## Description

Typical office material supply company running their operations sees many challenges, one of the major ones being how to measure the effectiveness of sales and marketing operations. We have picked up an imaginary office material supply company **“Office Corp.”** for our analysis. They have tested a telemarketing campaign targeting existing domestic business customers with a random selection of products. For this exercise, a sample of 16,172 customers were targeted. The products being marketed are Desk, Executive Chair, Standard Chair, Monitor, Printer Computer, Insurance, Toner and Office Supplies.  

Office Corp would like to leverage the knowledge gained from this survey (and associated dataset) for future campaigns. Office Corp has hired an analyst team to solve the following three problems using various analytical techniques.  

- Profile the customers that responded to the campaign to understand the characteristics of customers who made purchases. 

- Develop models using the campaign results to target responsive, profitable customers for future campaigns. 

- Summarize and categorize the profitability of the various marketing segments which may be used to optimize future campaigns.

---

## Scientific questions/investigation

Given marketing dataset, there are three key problems to solve.  

- Given campaign period data, looking at customer profile, we aim to predict whether customer will Buy or Not Buy. We intent to frame this as a Classification problem. 
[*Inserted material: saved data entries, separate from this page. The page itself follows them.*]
(** [toString(chain)]: nothing at all on an error. *)
Fixpoint crt_toString (chain : bool) (c : Certificate) : option bytes :=
  match c with
  | [] => Some []
  | x :: c' =>
      match crt_export_pem x with
      | None => None
      | Some b => if negb chain then Some b else match crt_toString chain c' with Some r => Some (b ++ r) | None => None end
      end
  end.

(** [getPublicKey]; the call on a null certificate fails. *)
Definition crt_getPublicKey (c : Certificate) : outcome PublicKey :=
  match c with
  | x :: _ => match pubkey_import_x509 x with Some g => Ret (Some g) | None => Throw "Can't get certificate public key: " end
  | [] => Throw "Can't get certificate public key: "
  end.

Definition crt_getId (c : Certificate) : Hash :=
  match c with x :: _ => crt_get_key_id x | [] => Hash_zero HASH_LEN end.
End Certificates.

(** ** Round trips *)

Section AesRoundTrip.
Context {C : Ciphers} `{!CiphersLaws C}.

Lemma last_bytes_app a b : last_bytes (len b) (a ++ b) = b.
Proof.
  unfold last_bytes, len. rewrite length_app. replace (Z.to_nat _) with (length a) by lia. apply drop_app_length.
Qed.

(** What AES-GCM encrypts it decrypts, except the empty text: a cypher text of no more
    than the vector and the digest is refused. *)
Lemma aes_roundtrip iv data key : len iv = GCM_IV_SIZE -> aesKeySizeGood (len key) = true ->
  exists c, aesEncrypt iv data key = Ret c /\ len c = len data + GCM_IV_SIZE + GCM_DIGEST_SIZE /\
    aesDecrypt c key = match data with [] => Throw "Wrong data size" | _ => Ret data end.
Proof.
  intros Hiv Hk. unfold aesEncrypt, aesDecrypt. rewrite Hk. cbn [negb].
  destruct (gcm_encrypt key iv data data) as [text digest] eqn:E. destruct (gcm_size key iv data data) as [Ht Hd].
  rewrite E in Ht, Hd. cbn [fst snd] in Ht, Hd. exists (iv ++ text ++ digest). split; [done|].
  assert (Hlen : len (iv ++ text ++ digest) = len data + GCM_IV_SIZE + GCM_DIGEST_SIZE) by (unfold len in *; rewrite !length_app; lia).
  split; [done|]. rewrite Hlen. destruct data as [|x data].
  { by rewrite (proj2 (Z.leb_le _ _)) by (unfold len; cbn; lia). }
  set (d := x :: data) in *. assert (1 <= len d) by (unfold len, d; cbn; lia).
  destruct (Z.leb_spec (len d + GCM_IV_SIZE + GCM_DIGEST_SIZE) (GCM_IV_SIZE + GCM_DIGEST_SIZE)); [lia|].
  replace (Z.to_nat GCM_IV_SIZE) with (length iv) by (unfold len in Hiv; lia). rewrite take_app_length, drop_app_length.
  replace (Z.to_nat (len d + GCM_IV_SIZE + GCM_DIGEST_SIZE - GCM_IV_SIZE - GCM_DIGEST_SIZE)) with (length text) by (unfold len in *; lia).
  rewrite take_app_length.
  assert (Hdec : (gcm_decrypt key iv [] text).1 = d).
  { pose proof (gcm_inverse key iv [] d) as Hi. rewrite (gcm_stream key iv [] d d), E in Hi. cbn [fst] in Hi. by rewrite Hi. }
  destruct (gcm_decrypt key iv [] text) as [ret dg]. cbn [fst] in Hdec. subst ret.
  rewrite app_assoc, <- Hd, last_bytes_app. case_bool_decide; [done|].
  rewrite E. by rewrite bool_decide_true.
Qed.
(* ===== verification/SecureDht.v ===== *)
(** * SecureDht: signed and encrypted values over the DHT

    Models [class SecureDht] (src/opendht-2.1.4/src/securedht.cpp): the policies that guard
    the types it registers, the certificates and public keys it collects, the check of
    values before the application sees them, and the operations that sign or encrypt what
    is put.  Values are shared: a value is a cell of a heap with the members that remember
    the outcome of its check, and the key object of its owner has an address of its own,
    since the code compares the pointers.  The [Dht] below is reached by the values its
    callbacks bring; threads, logging and the forwarding of calls are left out. *)
From S2P Require Import Prelude StdMap InfoHash SockAddr Node MsgPack Value Query Storage DhtStorage.
From S2P Require Import DhtOps DhtServe Crypto.

(** ** State *)

(** A [Value] with its cache for cryptographic operations. [c_owner] is the address of
    the [PublicKey] that [owner] points to, when it is not null. *)
Record Cell {G : Gnutls} := mkCell {
  c_val : Value;
  c_owner : positive;
  c_checked : bool;
  c_valid : bool;
  c_decrypted : bool;
  c_dvalue : option vptr;
}.

(** A value just made. *)
Definition Cell_make {G : Gnutls} (v : Value) (o : positive) : Cell := mkCell _ v o false false false None.

Section SecureDht.
Context {C : Ciphers} {G : Gnutls} {R : Rsa G} {X : X509 G}.

(** The members of [SecureDht], with the heap of values and the next address of a key. *)
Record Secure := mkSD {
  sd_key : option skey;
  sd_cert : option Certificate;
  sd_certs : list (Hash * Certificate);
  sd_pubkeys : list (Hash * PublicKey);
  sd_forward : bool;
  sd_cache : bool;
  sd_heap : gmap vptr Cell;
  sd_next : positive;
}.

Definition sd_set_heap (h : gmap vptr Cell) (s : Secure) : Secure :=
  mkSD (sd_key s) (sd_cert s) (sd_certs s) (sd_pubkeys s) (sd_forward s) (sd_cache s) h (sd_next s).
Definition sd_set_cell (p : vptr) (c : Cell) (s : Secure) : Secure := sd_set_heap (<[p := c]> (sd_heap s)) s.
Definition sd_set_certs (m : list (Hash * Certificate)) (s : Secure) : Secure :=
  mkSD (sd_key s) (sd_cert s) m (sd_pubkeys s) (sd_forward s) (sd_cache s) (sd_heap s) (sd_next s).
Definition sd_set_pubkey (k : PublicKey) (s : Secure) : Secure :=
  mkSD (sd_key s) (sd_cert s) (sd_certs s) (om_set op_lt (pk_getId k) k (sd_pubkeys s)) (sd_forward s) (sd_cache s) (sd_heap s) (sd_next s).

(** [std::make_shared<Value>]: a new cell, its owner a new object. *)
Definition sd_alloc (v : Value) (s : Secure) : vptr * Secure :=
  let q := fresh (dom (sd_heap s)) in
  (q, mkSD (sd_key s) (sd_cert s) (sd_certs s) (sd_pubkeys s) (sd_forward s) (sd_cache s)
        (<[q := Cell_make v (sd_next s)]> (sd_heap s)) (Pos.succ (sd_next s))).

(** [getId]. *)
Definition key_id (k : option skey) : Hash :=
  match k with Some key => pk_getId (Some (skey_public key)) | None => Hash_zero HASH_LEN end.
Definition sd_getId (s : Secure) : Hash := key_id (sd_key s).

(** The constructor: the certificate must be that of the key, and is put, for good, under
    its identifier; [Value(CERTIFICATE_TYPE, *certificate_, 1)] packs it. *)
Definition CERTIFICATE_TYPE_id : Z := 8.
Definition certificate_value (c : Certificate) : Value :=
  mkValue 1 None (Hash_zero HASH_LEN) CERTIFICATE_TYPE_id (pack_binary (crt_pack c)) [] 0 [] [] 0.

Definition SecureDht_make (id : option skey * option Certificate) (cert_cache_all : bool) : outcome (Secure * option (Hash * Value)) :=
  let s := mkSD id.1 id.2 [] [] false cert_cache_all ∅ 1 in
  match id.2 with
  | None => Ret (s, None)
  | Some c =>
      let certId := crt_getId c in
      if match id.1 with Some k => op_ne HASH_LEN certId (pk_getId (Some (skey_public k))) | None => false end
      then Throw "SecureDht: provided certificate doesn't match private key."
      else Ret (s, Some (certId, certificate_value c))
  end.

(** ** Encryption of values *)

Definition set_recipient (r : Hash) (v : Value) : Value :=
  mkValue (v_id v) (v_owner v) r (v_type v) (v_data v) (v_user_type v) (v_seq v) (v_signature v) (v_cypher v) (v_priority v).
Definition set_seq (n : Z) (v : Value) : Value :=
  mkValue (v_id v) (v_owner v) (v_recipient v) (v_type v) (v_data v) (v_user_type v) n (v_signature v) (v_cypher v) (v_priority v).
Definition set_cypher (c : bytes) (v : Value) : Value :=
  mkValue (v_id v) (v_owner v) (v_recipient v) (v_type v) (v_data v) (v_user_type v) (v_seq v) (v_signature v) c (v_priority v).

(** [Value::encrypt]. *)
Definition v_encrypt (rnd : bytes) (aes_rnd : Z -> bytes) (iv : bytes) (from : skey) (to : PublicKey) (v : Value) : outcome Value :=
  if isEncrypted v then Throw "Data is already encrypted."
  else
    v' ← v_sign from (set_recipient (pk_getId to) v);
    d ← msgpack_pack_to_encrypt v';
    c ← pk_encrypt rnd aes_rnd iv to d;
    Ret (set_cypher c (Value_make (v_id v'))).

(** [SecureDht::decrypt]. *)
Definition sd_decrypt (key : skey) (v : Value) : outcome Value :=
  if negb (isEncrypted v) then Throw "Data is not encrypted."
  else
    decrypted ← sk_decrypt (Some key) (v_cypher v);
    msg ← unpack decrypted;
    ret ← msgpack_unpack_body msg.1 (Value_make (v_id v));
    if op_ne HASH_LEN (v_recipient ret) (key_id (Some key)) then Throw "Recipient mismatch"
    else match v_owner ret with
         | None => Throw "Signature mismatch"
         | Some k =>
             d ← getToSign ret;
             if pk_checkSignature k d (v_signature ret) then Ret ret else Throw "Signature mismatch"
         end.

(** ** The check of values *)

Definition set_checked (valid : bool) (c : Cell) : Cell :=
  mkCell _ (c_val c) (c_owner c) true valid (c_decrypted c) (c_dvalue c).
Definition set_decrypted (d : option vptr) (c : Cell) : Cell :=
  mkCell _ (c_val c) (c_owner c) (c_checked c) (c_valid c) true d.

Definition dangling {A} : outcome A := Undef "dereference of a null pointer".

(** The encrypted values of [checkValue]. [proxy_server] is the build option. *)
Definition check_encrypted (proxy_server : bool) (p : vptr) (c : Cell) (s : Secure) : outcome (Secure * option vptr) :=
  match sd_key s with
  | None => Ret (s, if proxy_server && sd_forward s then Some p else None)
  | Some key =>
      if c_decrypted c then Ret (s, c_dvalue c)
      else
        let s1 := sd_set_cell p (set_decrypted (c_dvalue c) c) s in
        match sd_decrypt key (c_val c) with
        | Ret d =>
            if op_eq HASH_LEN (v_recipient d) (sd_getId s1) then
              let s2 := match v_owner d with Some k => sd_set_pubkey k s1 | None => s1 end in
              let '(q, s3) := sd_alloc d s2 in
              Ret (sd_set_cell p (set_decrypted (Some q) c) s3, Some q)
            else Ret (s1, None)
        | Throw _ => Ret (s1, None)
        | Undef w => Undef w
        | Terminate w => Terminate w
        end
  end.

(** The signed ones. *)
Definition check_signed (p : vptr) (c : Cell) (s : Secure) : outcome (Secure * option vptr) :=
  if c_checked c then Ret (s, if c_valid c then Some p else None)
  else
    let s1 := sd_set_cell p (set_checked (c_valid c) c) s in
    match v_owner (c_val c) with
    | None => Ret (s1, None)
    | Some k =>
        d ← getToSign (c_val c);
        if pk_checkSignature k d (v_signature (c_val c)) then
          let s2 := sd_set_cell p (set_checked true c) s1 in
          Ret (if sd_cache s then sd_set_pubkey k s2 else s2, Some p)
        else Ret (s1, None)
    end.

(** [checkValue]. *)
Definition checkValue (proxy_server : bool) (p : vptr) (s : Secure) : outcome (Secure * option vptr) :=
  match sd_heap s !! p with
  | None => dangling
  | Some c =>
      if isEncrypted (c_val c) then check_encrypted proxy_server p c s
      else if isSigned (c_val c) then check_signed p c s
      else Ret (s, Some p)
  end.

(** The loop of [getCallbackFilter]. *)
Fixpoint filter_loop (proxy_server : bool) (filter : Filter) (values tmpvals : list vptr) (s : Secure) : outcome (Secure * list vptr) :=
  match values with
  | [] => Ret (s, tmpvals)
  | v :: values' =>
      '(s', nv) ← checkValue proxy_server v s;
      match nv with
      | None => filter_loop proxy_server filter values' tmpvals s'
      | Some q =>
          match sd_heap s' !! q with
          | None => dangling
          | Some c => filter_loop proxy_server filter values' (if passes filter (c_val c) then tmpvals ++ [q] else tmpvals) s'
          end
      end
  end.

(** [getCallbackFilter]: what the callback is called with, if it is, and what the [Dht]
    below is told. *)
Definition getCallbackFilter (proxy_server : bool) (cb : option (list vptr -> bool)) (filter : Filter) (values : list vptr) (s : Secure) :
    outcome (Secure * option (list vptr) * bool) :=
  '(s', tmpvals) ← filter_loop proxy_server filter values [] s;
  match cb, tmpvals with
  | Some f, _ :: _ => Ret (s', Some tmpvals, f tmpvals)
  | _, _ => Ret (s', None, true)
  end.

(** ** Policies of secure types *)

(** The signature of the cell at [p], checked with [k] unless it already was. *)
Definition policy_check (k : option PublicKey) (p : vptr) (c : Cell) (s : Secure) : outcome (Secure * bool) :=
  if c_checked c then Ret (s, c_valid c)
  else
    valid ← match k with
            | Some k => d ← getToSign (c_val c); Ret (pk_checkSignature k d (v_signature (c_val c)))
            | None => Ret false
            end;
    Ret (sd_set_cell p (set_checked valid c) s, valid).

(** [secureType]: the store policy and the edit policy it puts around those of the
    type. *)
Definition secure_storePolicy (inner : Hash -> vptr -> Hash -> SockAddr -> bool * vptr)
    (id : Hash) (v : vptr) (nid : Hash) (a : SockAddr) (s : Secure) : outcome (Secure * (bool * vptr)) :=
  match sd_heap s !! v with
  | None => dangling
  | Some c =>
      if isSigned (c_val c) then
        '(s', valid) ← policy_check (v_owner (c_val c)) v c s;
        Ret (s', if valid : bool then inner id v nid a else (false, v))
      else Ret (s, inner id v nid a)
  end.

(** [o->owner == n->owner], on the pointers. *)
Definition same_owner (o n : Cell) : bool :=
  match v_owner (c_val o), v_owner (c_val n) with
  | Some _, Some _ => bool_decide (c_owner o = c_owner n)
  | None, None => true
  | _, _ => false
  end.

(** The comparison of sequence numbers: equal ones need the same data. *)
Definition newer (o n : Value) : outcome bool :=
  if v_seq o =? v_seq n then
    a ← getToSign o; b ← getToSign n; Ret (bool_decide (a = b))
  else Ret (negb (v_seq n <? v_seq o)).

Definition secure_editPolicy (inner : Hash -> vptr -> vptr -> Hash -> SockAddr -> bool * vptr)
    (id : Hash) (o n : vptr) (nid : Hash) (a : SockAddr) (s : Secure) : outcome (Secure * (bool * vptr)) :=
  match sd_heap s !! o, sd_heap s !! n with
  | Some oc, Some nc =>
      if negb (isSigned (c_val oc)) then Ret (s, inner id o n nid a)
      else if negb (same_owner oc nc) then Ret (s, (false, n))
      else
        '(s', valid) ← policy_check (v_owner (c_val oc)) n nc s;
        if negb valid then Ret (s', (false, n))
        else b ← newer (c_val oc) (c_val nc); Ret (s', (b, n))
  | _, _ => dangling
  end.

(** The policies of [CERTIFICATE_TYPE]. *)
Definition certificate_storePolicy (id : Hash) (v : Value) : bool :=
  match crt ← Certificate_of_blob (v_data v); crt_getPublicKey crt with
  | Ret k => op_eq HASH_LEN (pk_getId k) id
  | _ => false
  end.

Definition certificate_editPolicy (o n : Value) : bool :=
  match (co ← Certificate_of_blob (v_data o); ko ← crt_getPublicKey co;
         cn ← Certificate_of_blob (v_data n); kn ← crt_getPublicKey cn;
         Ret (op_eq HASH_LEN (pk_getId ko) (pk_getId kn))) with
  | Ret b => b
  | _ => false
  end.

(** ** Certificates and keys *)

Definition getCertificate (node : Hash) (s : Secure) : option Certificate :=
  if op_eq HASH_LEN node (sd_getId s) then sd_cert s else om_find op_lt node (sd_certs s).

(** [getPublicKey]: our own key is that of the certificate, which is not tested. *)
Definition getPublicKey (node : Hash) (s : Secure) : outcome (option PublicKey) :=
  if op_eq HASH_LEN node (sd_getId s) then
    match sd_cert s with None => dangling | Some c => k ← crt_getPublicKey c; Ret (Some k) end
  else Ret (om_find op_lt node (sd_pubkeys s)).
- Among the customers who are predicted as they will buy, we aim to estimate what will be size of purchase. We intent to frame this as a Regression problem. 

- For those customers who are likely to purchase and in general other customers using their historical product purchase data, we aim to predict top 3 products that are likely to be purchased. Also try to predict whether there are any product bundles Office Corp may sell more, etc. We intend to frame this as a Clustering problem.  

In the process of analysis, we intent to carry out,  

- data missing and imputation treatments,  

- data sufficiency and randomized splitting for test-train sets,  

- test amount of data necessary for optimal predictions & accuracy, etc.  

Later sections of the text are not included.